> [EXERCISE MATERIALS]
[Start of section]
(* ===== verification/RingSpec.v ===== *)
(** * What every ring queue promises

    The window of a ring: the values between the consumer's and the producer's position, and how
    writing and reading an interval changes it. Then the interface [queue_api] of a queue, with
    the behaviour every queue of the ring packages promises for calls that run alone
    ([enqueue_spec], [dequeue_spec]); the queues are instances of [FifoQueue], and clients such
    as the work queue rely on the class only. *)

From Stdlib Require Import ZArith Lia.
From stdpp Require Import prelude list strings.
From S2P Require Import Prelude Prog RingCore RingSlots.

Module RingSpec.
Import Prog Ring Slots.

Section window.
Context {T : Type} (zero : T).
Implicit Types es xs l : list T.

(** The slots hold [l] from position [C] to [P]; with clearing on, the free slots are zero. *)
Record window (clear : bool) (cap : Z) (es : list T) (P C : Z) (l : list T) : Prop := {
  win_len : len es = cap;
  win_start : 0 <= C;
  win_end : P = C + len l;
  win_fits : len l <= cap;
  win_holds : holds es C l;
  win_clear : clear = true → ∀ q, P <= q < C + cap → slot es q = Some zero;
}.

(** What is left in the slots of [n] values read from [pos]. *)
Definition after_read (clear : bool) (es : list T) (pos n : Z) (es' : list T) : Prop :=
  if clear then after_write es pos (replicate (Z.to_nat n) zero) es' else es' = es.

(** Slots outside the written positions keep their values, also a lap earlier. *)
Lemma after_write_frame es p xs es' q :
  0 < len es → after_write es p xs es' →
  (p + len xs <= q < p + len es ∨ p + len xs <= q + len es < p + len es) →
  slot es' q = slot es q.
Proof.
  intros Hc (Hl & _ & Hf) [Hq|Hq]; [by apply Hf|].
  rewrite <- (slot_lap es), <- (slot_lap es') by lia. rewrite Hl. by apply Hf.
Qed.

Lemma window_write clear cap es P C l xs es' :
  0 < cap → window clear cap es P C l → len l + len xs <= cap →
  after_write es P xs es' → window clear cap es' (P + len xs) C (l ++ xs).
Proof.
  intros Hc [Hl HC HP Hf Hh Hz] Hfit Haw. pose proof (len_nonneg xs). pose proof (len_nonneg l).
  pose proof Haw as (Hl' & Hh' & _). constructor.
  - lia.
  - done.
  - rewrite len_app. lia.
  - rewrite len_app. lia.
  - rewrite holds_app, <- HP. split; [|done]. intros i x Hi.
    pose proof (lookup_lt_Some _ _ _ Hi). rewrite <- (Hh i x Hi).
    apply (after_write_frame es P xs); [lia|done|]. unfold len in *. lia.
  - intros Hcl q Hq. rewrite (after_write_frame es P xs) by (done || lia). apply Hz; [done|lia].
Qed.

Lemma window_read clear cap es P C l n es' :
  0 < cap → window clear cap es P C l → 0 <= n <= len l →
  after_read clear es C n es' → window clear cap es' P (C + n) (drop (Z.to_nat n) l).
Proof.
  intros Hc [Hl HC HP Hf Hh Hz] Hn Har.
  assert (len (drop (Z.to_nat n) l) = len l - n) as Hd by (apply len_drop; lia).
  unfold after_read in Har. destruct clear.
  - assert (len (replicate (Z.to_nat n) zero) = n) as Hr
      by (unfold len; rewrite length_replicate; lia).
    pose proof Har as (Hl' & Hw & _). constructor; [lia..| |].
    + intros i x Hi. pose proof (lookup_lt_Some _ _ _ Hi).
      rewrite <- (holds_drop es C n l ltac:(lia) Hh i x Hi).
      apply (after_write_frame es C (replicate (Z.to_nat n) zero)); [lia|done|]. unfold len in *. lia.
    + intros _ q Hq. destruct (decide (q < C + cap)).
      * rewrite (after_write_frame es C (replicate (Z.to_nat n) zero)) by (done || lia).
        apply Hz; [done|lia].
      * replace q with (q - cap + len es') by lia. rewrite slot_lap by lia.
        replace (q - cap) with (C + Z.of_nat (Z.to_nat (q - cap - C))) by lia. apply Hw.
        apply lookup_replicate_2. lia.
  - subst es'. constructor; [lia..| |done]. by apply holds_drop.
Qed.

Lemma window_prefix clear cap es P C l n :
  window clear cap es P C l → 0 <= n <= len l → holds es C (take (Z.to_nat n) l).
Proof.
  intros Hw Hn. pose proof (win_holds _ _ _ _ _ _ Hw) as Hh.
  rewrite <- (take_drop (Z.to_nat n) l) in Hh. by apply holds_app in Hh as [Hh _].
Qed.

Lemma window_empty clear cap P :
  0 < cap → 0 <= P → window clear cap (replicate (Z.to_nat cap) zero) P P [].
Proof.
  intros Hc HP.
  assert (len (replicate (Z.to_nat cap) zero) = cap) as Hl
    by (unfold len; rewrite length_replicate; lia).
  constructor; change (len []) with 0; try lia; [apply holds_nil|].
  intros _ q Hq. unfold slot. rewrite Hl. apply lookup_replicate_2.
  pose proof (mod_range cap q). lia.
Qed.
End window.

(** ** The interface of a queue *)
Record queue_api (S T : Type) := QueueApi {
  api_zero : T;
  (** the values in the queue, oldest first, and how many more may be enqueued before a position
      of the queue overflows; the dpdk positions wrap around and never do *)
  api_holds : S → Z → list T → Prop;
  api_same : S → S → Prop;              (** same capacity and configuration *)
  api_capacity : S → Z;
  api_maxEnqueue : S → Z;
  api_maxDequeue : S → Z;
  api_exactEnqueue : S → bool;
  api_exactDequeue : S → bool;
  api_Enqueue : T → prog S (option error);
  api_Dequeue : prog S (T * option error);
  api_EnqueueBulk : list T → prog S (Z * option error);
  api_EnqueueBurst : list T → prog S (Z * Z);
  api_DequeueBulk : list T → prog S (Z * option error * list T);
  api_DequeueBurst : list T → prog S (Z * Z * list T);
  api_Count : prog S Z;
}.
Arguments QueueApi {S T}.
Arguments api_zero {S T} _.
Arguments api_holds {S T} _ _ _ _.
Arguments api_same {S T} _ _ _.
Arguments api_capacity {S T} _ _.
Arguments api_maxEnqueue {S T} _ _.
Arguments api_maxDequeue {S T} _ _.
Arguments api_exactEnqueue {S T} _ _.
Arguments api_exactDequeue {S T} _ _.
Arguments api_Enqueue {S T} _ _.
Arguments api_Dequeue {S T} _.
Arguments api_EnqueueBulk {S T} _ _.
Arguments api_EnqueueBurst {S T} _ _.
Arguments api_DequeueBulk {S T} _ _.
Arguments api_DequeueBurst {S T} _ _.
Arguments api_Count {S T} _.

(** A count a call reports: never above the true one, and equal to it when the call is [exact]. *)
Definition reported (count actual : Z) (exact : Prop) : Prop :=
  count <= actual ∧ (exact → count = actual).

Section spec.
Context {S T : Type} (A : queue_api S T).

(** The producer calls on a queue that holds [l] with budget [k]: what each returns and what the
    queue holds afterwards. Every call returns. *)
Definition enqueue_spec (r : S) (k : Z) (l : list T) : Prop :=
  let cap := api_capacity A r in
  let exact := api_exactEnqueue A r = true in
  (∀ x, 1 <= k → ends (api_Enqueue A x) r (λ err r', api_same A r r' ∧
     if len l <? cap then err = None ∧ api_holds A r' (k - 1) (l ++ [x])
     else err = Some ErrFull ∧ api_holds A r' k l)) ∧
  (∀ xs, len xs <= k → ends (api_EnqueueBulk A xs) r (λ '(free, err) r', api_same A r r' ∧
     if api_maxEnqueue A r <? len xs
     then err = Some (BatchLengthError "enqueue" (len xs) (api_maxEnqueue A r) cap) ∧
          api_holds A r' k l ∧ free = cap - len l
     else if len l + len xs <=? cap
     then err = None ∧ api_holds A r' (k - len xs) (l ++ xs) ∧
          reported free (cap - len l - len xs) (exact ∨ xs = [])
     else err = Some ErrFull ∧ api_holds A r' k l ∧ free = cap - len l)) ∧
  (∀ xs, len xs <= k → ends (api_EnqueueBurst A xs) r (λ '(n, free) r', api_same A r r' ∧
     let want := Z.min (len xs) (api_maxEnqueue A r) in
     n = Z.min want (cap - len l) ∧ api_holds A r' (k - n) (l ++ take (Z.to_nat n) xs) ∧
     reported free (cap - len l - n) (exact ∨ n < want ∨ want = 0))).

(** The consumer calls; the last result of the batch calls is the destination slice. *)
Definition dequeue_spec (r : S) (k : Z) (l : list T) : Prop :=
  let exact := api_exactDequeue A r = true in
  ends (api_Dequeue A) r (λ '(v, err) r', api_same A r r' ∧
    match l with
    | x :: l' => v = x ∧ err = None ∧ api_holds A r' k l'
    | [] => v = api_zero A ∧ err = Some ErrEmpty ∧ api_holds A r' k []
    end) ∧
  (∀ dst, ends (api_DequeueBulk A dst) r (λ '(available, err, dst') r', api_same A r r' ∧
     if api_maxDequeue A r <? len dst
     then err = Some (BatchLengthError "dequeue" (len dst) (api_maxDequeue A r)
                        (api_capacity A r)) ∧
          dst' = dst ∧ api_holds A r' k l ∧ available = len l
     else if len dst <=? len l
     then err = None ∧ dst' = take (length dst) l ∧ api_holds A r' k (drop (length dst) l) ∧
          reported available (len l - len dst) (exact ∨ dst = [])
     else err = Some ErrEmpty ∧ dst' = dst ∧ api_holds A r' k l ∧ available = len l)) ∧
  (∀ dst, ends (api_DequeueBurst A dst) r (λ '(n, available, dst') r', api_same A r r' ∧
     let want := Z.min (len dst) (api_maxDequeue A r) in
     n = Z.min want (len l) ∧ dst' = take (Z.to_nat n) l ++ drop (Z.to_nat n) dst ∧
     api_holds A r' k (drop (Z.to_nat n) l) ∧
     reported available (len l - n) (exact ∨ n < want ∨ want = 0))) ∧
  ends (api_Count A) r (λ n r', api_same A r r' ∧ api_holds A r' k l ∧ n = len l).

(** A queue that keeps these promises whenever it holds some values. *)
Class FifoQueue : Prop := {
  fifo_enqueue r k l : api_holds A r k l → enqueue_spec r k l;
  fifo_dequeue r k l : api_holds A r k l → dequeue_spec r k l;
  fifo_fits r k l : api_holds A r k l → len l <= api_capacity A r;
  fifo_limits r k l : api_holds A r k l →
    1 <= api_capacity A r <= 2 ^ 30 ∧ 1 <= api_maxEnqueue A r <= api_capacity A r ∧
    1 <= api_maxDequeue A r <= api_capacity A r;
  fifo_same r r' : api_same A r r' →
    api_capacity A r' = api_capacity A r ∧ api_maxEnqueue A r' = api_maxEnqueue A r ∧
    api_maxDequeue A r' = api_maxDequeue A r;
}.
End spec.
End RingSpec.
[End of section]
Beginning with the first line of the entries, repeat each line exactly until you have reproduced the one containing "writing and reading", and add nothing further.

> [YOUR SOLUTION]
(* ===== verification/RingSpec.v ===== *)
(** * What every ring queue promises

    The window of a ring: the values between the consumer's and the producer's position, and how
    writing and reading an interval changes it. Then the interface [queue_api] of a queue, with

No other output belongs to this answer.